Data-Driven Disaster Response: Smart Message Classification System.
As a Udemy Data Scientist Nanodegree Program student, I'm tasked with solving the Disaster Response Pipeline Project and publishing the results.
This project aims to revolutionize disaster response by developing an intelligent system that rapidly categorizes and routes incoming messages to appropriate relief agencies. Using advanced NLP and machine learning, it provides instant multi-category classification through a user-friendly web interface, enabling swift and efficient resource allocation. The goal is to significantly improve disaster management effectiveness, ultimately saving more lives and minimizing crisis impact through data-driven response strategies.
This project applies data engineering skills to analyze disaster data from Appen and build a model for an API that classifies disaster messages. The main components include:
- ETL Pipeline: Processes and cleans disaster message data, storing it in a SQLite database. (data/process_data.py)
- ML Pipeline: Develops a machine learning model to categorize disaster messages (models/train_classifier.py).
- Flask Web App: Provides an interface for emergency workers to input new messages and receive classification results (app/run.py).
Key features:
- Real-time classification of disaster messages
- Data visualizations of the disaster response data
- Utilizes NLP and machine learning techniques
The project showcases:
- Data pipeline development
- Machine learning model creation
- Web application deployment
- Clean, organized code structure
The notebook and source code are available here:
- Blog post: https://blog.anibalhsanchez.com/en/blogging/87-data-driven-disaster-response-smart-message-classification-system.html
- Repository: https://github.com/anibalsanchez/disaster-response-pipeline-project
Prepare the Environment
- Clone the repository
Set up Database and Model
Run these commands in the project's root directory:
- ETL Pipeline (data cleaning and database storage):
python data/process_data.py data/disaster_messages.csv data/disaster_categories.csv data/DisasterResponse.db > process_data.log
- ML Pipeline (model training and saving):
python models/train_classifier.py data/DisasterResponse.db models/classifier.pkl > train_classifier.log
Launch the Web Application
- Navigate to the app directory:
cd app
- Start the Flask server:
python run.py
Access the Web Interface
- Open your browser and go to:
http://localhost:3001
Ensure all file paths are correct before running scripts. The web app may take a moment to load due to data processing.
For convenience, the project contains the Lando development container definition in the .lando.yml
file. To start the environment, execute:
lando start
✔ Container disasterresponsepipelineproject_python_1 Started 0.1s
* Serving Flask app 'run'
* Debug mode: on
WARNING: This is a development server. Do not use it in a production deployment. Use a production WSGI server instead.

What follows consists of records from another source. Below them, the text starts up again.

(** * aci-pong: the ephemeral probe-job orchestrator and its measurement job

    A shallow embedding of [src/app/aci-pong.py] and [src/measure/measure.py].

    Conventions of the embedding.
    - A Python [str] is a Rocq [string]; its characters stand for the code
      points U+0000..U+00FF.
    - A Python [float] is an IEEE 754 binary64 value, a [spec_float] of the
      standard library used at precision 53 and maximal exponent 1024.
    - The text [str] gives for a float is that of [float.__repr__]: the
      shortest decimal that reads back as the same value, see [float_repr].
    - Exceptions are values of [exn]; every one of them is an instance of
      Python's [Exception], so [except Exception] catches all of them.
    - The outside world (Azure, the file system, the random generator) is an
      abstract state with operations, see [AciPong.Platform].
    - The wall clock counts whole time units. It advances by the argument of
      [time.sleep] and by the duration of each call to the backend, which
      the backend chooses and which is never negative. *)

From Stdlib Require Import ZArith NArith List Ascii String Bool Lia SpecFloat.
From stdpp Require Import base option list strings pretty gmap.

Local Open Scope string_scope.
Local Open Scope list_scope.
Local Open Scope Z_scope.

(** ** Python values shared by the two programs *)

(** Classes of the exceptions that occur. [LibraryError] stands for any
    exception class of a third-party library (the Azure SDK, requests),
    [OSError] for a failing [open]. *)
Inductive exn_class :=
  | ValueError
  | AttributeError
  | IndexError
  | UnboundLocalError
  | OSError
  | LibraryError (class_name : string).

Record exn := Exception { exn_type : exn_class; exn_str : string }.

(** Outcome of running a piece of Python: a value, a raised exception, or
    [OutOfFuel] when the bounded unrolling of a [while] loop was too short. *)
Inductive result (A : Type) :=
  | Ok (a : A)
  | Raise (e : exn)
  | OutOfFuel.
Arguments Ok {A} a.
Arguments Raise {A} e.
Arguments OutOfFuel {A}.

(** A binary64 value. *)
Definition float64 := spec_float.
Definition prec64 : Z := 53.
Definition emax64 : Z := 1024.

(** *** [str.isspace], [str.strip], [str.splitlines], [str.lower] *)

Definition ord (c : ascii) : Z := Z.of_N (N_of_ascii c).

Definition chr (n : Z) : ascii := ascii_of_N (Z.to_N n).

(** White space of [str.strip] below U+0100: TAB..CR, FS..US, SPACE, NEL, NBSP. *)
Definition isspace (c : ascii) : bool :=
  ((9 <=? ord c) && (ord c <=? 13)) || ((28 <=? ord c) && (ord c <=? 32))
  || (ord c =? 133) || (ord c =? 160).

Fixpoint lstrip (s : string) : string :=
  match s with
  | String c rest => if isspace c then lstrip rest else s
  | EmptyString => EmptyString
  end.

Fixpoint rstrip (s : string) : string :=
  match s with
  | String c rest =>
      match rstrip rest with
      | EmptyString => if isspace c then EmptyString else String c EmptyString
      | kept => String c kept
      end
  | EmptyString => EmptyString
  end.

Definition strip (s : string) : string := rstrip (lstrip s).

(** Line boundaries of [str.splitlines] below U+0100: LF, VT, FF, CR, FS,
    GS, RS, NEL; CR LF counts as one boundary. *)
Definition is_linebreak (c : ascii) : bool :=
  ((10 <=? ord c) && (ord c <=? 13)) || ((28 <=? ord c) && (ord c <=? 30))
  || (ord c =? 133).

Fixpoint splitlines (s : string) : list string :=
  match s with
  | EmptyString => []
  | String c rest =>
      if is_linebreak c then
        match rest with
        | String c' rest' =>
            if (ord c =? 13) && (ord c' =? 10)
            then EmptyString :: splitlines rest'
            else EmptyString :: splitlines rest
        | EmptyString => [EmptyString]
        end
      else
        match splitlines rest with
        | [] => [String c EmptyString]
        | line :: lines => String c line :: lines
        end
  end.

(** [str.lower] below U+0100: A..Z and the capital letters U+00C0..U+00DE
    except the multiplication sign U+00D7. *)
Definition lower_char (c : ascii) : ascii :=
  if ((65 <=? ord c) && (ord c <=? 90))
     || ((192 <=? ord c) && (ord c <=? 222) && negb (ord c =? 215))
  then chr (ord c + 32) else c.

Fixpoint lower (s : string) : string :=
  match s with
  | String c rest => String (lower_char c) (lower rest)
  | EmptyString => EmptyString
  end.

(** *** [float(str)]

    The grammar of the language reference:
<<
    floatvalue  ::= [sign] (floatnumber | "inf" | "infinity" | "nan")
    floatnumber ::= number [exponent]
    number      ::= [digitpart] "." digitpart | digitpart ["."]
    exponent    ::= ("e" | "E") [sign] digitpart
    digitpart   ::= digit (["_"] digit)*
>>
    around which white space is dropped; "inf", "infinity" and "nan" are
    matched without regard to ASCII case. *)

Definition digit_of (c : ascii) : option Z :=
  if (48 <=? ord c) && (ord c <=? 57) then Some (ord c - 48) else None.

(** [(["_"] digit)*]: the digits read and what follows them. *)
Fixpoint digits_tail (s : string) : list Z * string :=
  match s with
  | String c rest =>
      match digit_of c with
      | Some d => let (ds, r) := digits_tail rest in (d :: ds, r)
      | None =>
          match rest with
          | String c' rest' =>
              match digit_of c' with
              | Some d =>
                  if ord c =? 95
                  then let (ds, r) := digits_tail rest' in (d :: ds, r)
                  else ([], s)
              | None => ([], s)
              end
          | EmptyString => ([], s)
          end
      end
  | EmptyString => ([], s)
  end.

Definition digitpart (s : string) : option (list Z * string) :=
  match s with
  | String c rest =>
      match digit_of c with
      | Some d => let (ds, r) := digits_tail rest in Some (d :: ds, r)
      | None => None
      end
  | EmptyString => None
  end.

(** Integer digits, fraction digits and the rest of the text. *)
Definition number (s : string) : option (list Z * list Z * string) :=
  match digitpart s with
  | Some (ip, String c r) =>
      if ord c =? 46 then
        match digitpart r with
        | Some (fp, r') => Some (ip, fp, r')
        | None => Some (ip, [], r)
        end
      else Some (ip, [], String c r)
  | Some (ip, EmptyString) => Some (ip, [], EmptyString)
  | None =>
      match s with
      | String c r =>
          if ord c =? 46 then
            match digitpart r with
            | Some (fp, r') => Some ([], fp, r')
            | None => None
            end
          else None
      | EmptyString => None
      end
  end.

Definition sign (s : string) : bool * string :=
  match s with
  | String c r =>
      if ord c =? 43 then (false, r)
      else if ord c =? 45 then (true, r)
      else (false, s)
  | EmptyString => (false, s)
  end.

Definition decimal_value (ds : list Z) : Z :=
  fold_left (fun acc d => 10 * acc + d) ds 0.

Definition exponent (s : string) : option (Z * string) :=
  match s with
  | String c r =>
      if (ord c =? 101) || (ord c =? 69) then
        let (neg, r1) := sign r in
        match digitpart r1 with
        | Some (ds, r2) =>
            Some (if neg then - decimal_value ds else decimal_value ds, r2)
        | None => None
        end
      else None
  | EmptyString => None
  end.

(** The binary64 nearest to [(-1)^neg * m * 10^e], ties to even. *)
Definition binary64_of_decimal (neg : bool) (m e : Z) : float64 :=
  match m with
  | Zpos p =>
      if 0 <=? e
      then binary_round prec64 emax64 neg (p * Z.to_pos (10 ^ e)) 0
      else SFdiv prec64 emax64 (S754_finite neg p 0)
                 (S754_finite false (Z.to_pos (10 ^ (- e))) 0)
  | _ => S754_zero neg
  end.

* Running on all addresses (0.0.0.0)
* Running on http://127.0.0.1:3001
* Running on http://192.168.96.2:3001
Press CTRL+C to quit
* Restarting with stat
* Debugger is active!
* Debugger PIN: 139-837-717
192.168.96.1 - - [29/Oct/2024 11:05:28] "GET / HTTP/1.1" 200 -
The project also includes the basic configuration for Apache Python WSGI, disaster-response-pipeline-project.wsgi
, and the Amazon AWS AppRunner, apprunner.yaml
. The Amazon AWS AppRunner was an attempt to run the project in this context, but it fell short due to the limited resources. The project's proper cloud configuration is a classic setup in Amazon EC2, a c5.xlarge instance.
To start the project, I imported the disaster messages and categories and proceeded with the ETL and cleanup.
The ETL (Extract, Transform, Load) process described in the code can be explained in simpler terms as follows:
The process begins by reading two separate CSV files: one containing messages and another with categories. These two datasets are merged based on a common identifier, creating a comprehensive dataset.
The cleaning process starts by removing duplicate messages and filtering out entries that begin with 'NOTES:' (these messages are manually identified as unrelated to disasters). The text of each message is then preprocessed by removing URLs (replacing them with a "urlplaceholder" label) and special characters and converting everything to lowercase for consistency.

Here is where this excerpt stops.